American football player and coach (born 1979)

Michael Jamaine Rumph (born November 8, 1979) is an American former professional football player who was a safety and cornerback in the National Football League (NFL). He played college football for the Miami Hurricanes. He is currently the director of recruiting for the Hurricanes football team.
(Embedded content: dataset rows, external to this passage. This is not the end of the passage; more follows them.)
(* ===== verification/Sync.v ===== *)
(** * The live key store against the database

    What ties the snapshot the data plane reads to the tables: every console
    operation that changes a user, a subscription or a key ends by publishing,
    so that the store answers as it would after a restart.  The invariant allows
    for users whose publication is still due ([in_step_but]); the sweep that
    closes subscriptions publishes nothing, and needs not to: a key it touches
    is refused before and after ([agree]). *)

From Stdlib Require Import Ascii String.
From stdpp Require Import base gmap list strings.
From S2P Require Import Prelude Hoare Counters Model Store Keys Service Totp Accounts.

(** ** What a restart loads for one key *)

(** The columns of a subscription a snapshot is made of. *)
Definition shape (s : UserSubscription) : UserSubscription :=
  UserSubscription.mkUserSubscription (UserSubscription.ID s) (UserSubscription.UserID s) ""
    (UserSubscription.PlanSnapshotJSON s) (UserSubscription.StartsAtNs s) (UserSubscription.ExpiresAtNs s)
    0 0 false 0 (UserSubscription.Status s).

Definition of_user (u : string) (s : UserSubscription) : bool := UserSubscription.UserID s ==s u.

Definition rows_of (u : string) (db : StateDB) : list UserSubscription :=
  map shape (List.filter (of_user u) (user_subscriptions db)).

Definition standing (u : string) (db : StateDB) : option (string * string) :=
  match GetUser u db with Ok user => Some (User.Status user, User.Role user) | Err _ => None end.

Definition plan_of (rows : list UserSubscription) : PlanSnapshot :=
  match DecidingSubscription rows with
  | Some s => SnapshotForPlan (Some s) (decode_snapshot (UserSubscription.PlanSnapshotJSON s))
  | None => PlanSnapshot.zero
  end.

Definition entry (k : AccessKey) (st : string * string) (plan : PlanSnapshot) : KeyState :=
  KeyState.mkKeyState (AccessKey.ID k) (AccessKey.UserID k) (AccessKey.SecretHash k)
    (AccessKey.Scope k) (AccessKey.Status k) (AccessKey.ExpiresAtNs k) (AccessKey.Platforms k)
    (negb (length (AccessKey.IPAllowlist k) =? 0)%nat) (parseAllowlist (AccessKey.IPAllowlist k))
    (fst st) (snd st) plan.

Definition entry_of (db : StateDB) (k : AccessKey) : option KeyState :=
  if AccessKey.Status k ==s KeyStatusActive
  then (fun st => entry k st (plan_of (rows_of (AccessKey.UserID k) db))) <$> standing (AccessKey.UserID k) db
  else None.

Lemma DecidingSubscription_shape (l : list UserSubscription) :
  DecidingSubscription (map shape l) = shape <$> DecidingSubscription l.
Proof.
  unfold DecidingSubscription. change (@None UserSubscription) with (shape <$> @None UserSubscription) at 1.
  generalize (@None UserSubscription). induction l as [|x l IH]; intros b; simpl; [done|].
  rewrite <- IH. f_equal. destruct b as [b|]; [|done]. simpl.
  unfold is_active, newerSubscription. simpl. repeat case_match; simpl in *; congruence.
Qed.

Lemma plan_of_shape (l : list UserSubscription) :
  plan_of (map shape l) = plan_of l.
Proof. unfold plan_of. rewrite DecidingSubscription_shape. by destruct (DecidingSubscription l). Qed.

Lemma loaded_snapshot_rows (u : string) (db : StateDB) :
  subs_wf db -> user_readable u db -> loaded_snapshot u db = plan_of (rows_of u db).
Proof.
  intros W Hr. unfold loaded_snapshot, rows_of. rewrite planSnapshots_lookup, readable_rows_all, plan_of_shape by done.
  rewrite (DecidingSubscription_perm _ (List.filter (of_user u) (user_subscriptions db))).
  - unfold plan_of. by destruct (DecidingSubscription _).
  - apply NoDup_map_filter. unfold ListUserSubscriptions.
    match goal with |- NoDup (map _ (sort_by ?le ?t)) =>
      change (NoDup (UserSubscription.ID <$> sort_by le t)); rewrite (sort_by_perm le t) end. apply (sw_ids db W).
  - apply filter_perm, sort_by_perm.
Qed.

Lemma standing_In (db : StateDB) (user : User) :
  users_wf db -> In user (users db) -> standing (User.ID user) db = Some (User.Status user, User.Role user).
Proof. intros W Hu. unfold standing. by rewrite (GetUser_In db user W Hu). Qed.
==Early life and college==
Rumph attended Atlantic Community High School in Delray Beach, Florida. He was among the SuperPrep National Top 50 players and was a SuperPrep All-American. As a senior, he gained 519 yards rushing and receiving with five touchdowns and totaled 108 tackles and snagged six interceptions for 172 yards. He was also a statewide track star in triple jump and long jump.
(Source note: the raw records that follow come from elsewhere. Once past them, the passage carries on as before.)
Lemma forward_wf (a b : StateDB) : accounts_forward a b -> users_wf a -> users_wf b.
Proof.
  unfold accounts_forward, users_wf. intros H. assert (map User.ID (users b) = map User.ID (users a)) as ->; [|done].
  induction H as [|u v l k Huv _ IH]; simpl; [done|]. f_equal; [apply Huv|exact IH].
Qed.

Lemma forward_row (a b : StateDB) (x : User) :
  accounts_forward a b -> In x (users a) -> exists y, In y (users b) /\ spent_forward x y.
Proof.
  unfold accounts_forward. induction 1 as [|u v l k Huv _ IH]; intros Hin; [done|]. destruct Hin as [<-|Hin].
  - exists v. split; [left|]; done.
  - destruct (IH Hin) as (y & ? & ?). exists y. split; [right|]; done.
Qed.

Class ForwardMethod {A} (m : Method A) : Prop := forward_method : forall db, accounts_forward db (snd (m db)).

Lemma forward_transact {A} (m : DbTx A) :
  (forall db a db', m db = Ok (a, db') -> accounts_forward db db') -> ForwardMethod (transact m).
Proof. intros Hm db. unfold transact. destruct (m db) as [[a db']|e] eqn:E; simpl; [eauto|reflexivity]. Qed.

#[global] Instance forward_advance (id : string) (step : Z) : ForwardMethod (AdvanceTOTPLastUsed id step).
Proof.
  apply forward_transact. intros db b db' Hm. cbv zeta in Hm. tx_invert; [|reflexivity]. apply forward_update.
  intros u Hu. apply andb_true_iff in Hu as [_ Hlt]. apply Z.ltb_lt in Hlt. split; [done|]. simpl. lia.
Qed.
#[global] Instance forward_login_mark (id : string) (at_ns : Z) : ForwardMethod (MarkUserLogin id at_ns).
Proof. apply forward_transact. intros db b db' Hm. cbv zeta in Hm. tx_invert. apply forward_update. intros u _. split; [done|simpl; lia]. Qed.
#[global] Instance forward_insert (row : Session) : ForwardMethod (InsertSession row).
Proof. apply forward_transact. intros db b db' Hm. cbv zeta in Hm. tx_invert. by apply forward_users. Qed.
#[global] Instance forward_delete (id : string) : ForwardMethod (DeleteSession id).
Proof. apply forward_transact. intros db b db' Hm. cbv zeta in Hm. tx_invert. by apply forward_users. Qed.
#[global] Instance forward_delete_by_user (id : string) : ForwardMethod (DeleteSessionsByUser id).
Proof. apply forward_transact. intros db b db' Hm. cbv zeta in Hm. tx_invert. by apply forward_users. Qed.
#[global] Instance forward_touch (id : string) (at_ns : Z) : ForwardMethod (TouchSession id at_ns).
Proof. apply forward_transact. intros db b db' Hm. cbv zeta in Hm. tx_invert. by apply forward_users. Qed.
Rumph was a quiet but productive player during his career at the University of Miami which culminated with a national championship in his senior year. Rumph compiled 117 tackles (117 solo), 2 forced fumbles, and 6 interceptions (returning one for a touchdown) during his time at Miami. He was a second-team Big East selection his sophomore and senior years and a first-team selection his junior year.

==Professional career==
===San Francisco 49ers===
Rumph was selected by the San Francisco 49ers in the first round of the 2002 NFL draft, with the 27th overall selection. He was originally a cornerback, but the 49ers switched him to safety due to a combination of his strong tackling ability and poor man-to-man coverage skills. He missed large parts of the 2004 and 2005 seasons due to injuries.

===Washington Redskins===
On August 14, 2006, Rumph was traded to the Redskins for wide receiver Taylor Jacobs. On December 27, 2006, the Redskins waived him.

===St. Louis Rams===
Rumph was signed to the St. Louis Rams on March 20, 2007, but was released on August 3, 2007. He retired in July 2008.

==NFL career statistics==

Legend
| Bold | Career high |

===Regular season===

Year: Team; Games; Tackles; Interceptions; Fumbles
GP: GS; Cmb; Solo; Ast; Sck; TFL; Int; Yds; TD; Lng; PD; FF; FR; Yds; TD
2002: SFO; 16; 1; 50; 45; 5; 0.0; 3; 0; 0; 0; 0; 7; 0; 0; 0; 0
2003: SFO; 15; 13; 63; 54; 9; 2.0; 4; 3; 19; 0; 12; 7; 1; 0; 0; 0
2004: SFO; 2; 2; 5; 4; 1; 0.0; 0; 0; 0; 0; 0; 0; 0; 0; 0; 0
2005: SFO; 3; 3; 12; 12; 0; 0.0; 0; 0; 0; 0; 0; 0; 1; 0; 0; 0
2006: WAS; 7; 0; 11; 9; 2; 0.0; 0; 0; 0; 0; 0; 4; 0; 0; 0; 0
43; 19; 141; 124; 17; 2.0; 7; 3; 19; 0; 12; 18; 2; 0; 0; 0

===Playoffs===

Year: Team; Games; Tackles; Interceptions; Fumbles
GP: GS; Cmb; Solo; Ast; Sck; TFL; Int; Yds; TD; Lng; PD; FF; FR; Yds; TD
2002: SFO; 2; 2; 13; 10; 3; 0.0; 0; 0; 0; 0; 0; 0; 0; 0; 0; 0
2; 2; 13; 10; 3; 0.0; 0; 0; 0; 0; 0; 0; 0; 0; 0; 0

==Post-NFL career==
In 2010, Rumph became an assistant coach for the Miramar Everglades, and then, for a brief time served as coach at the Miami Carol City Senior High School. Following that, he served as head coach of the American Heritage High School's varsity football team in Plantation, Florida until 2015. Prior to his departure from AHHS, Rumph had substituted a former Miami Dolphins player and coach Jeff Dellenbach in 2013. Afterward, he accepted a job on Mark Richt's staff at the University of Miami as the cornerbacks coach.

==Personal life==
Rumph and his wife Veronica used to operate a puppy store. Mike and Veronica have two children, Jalen and Sienna.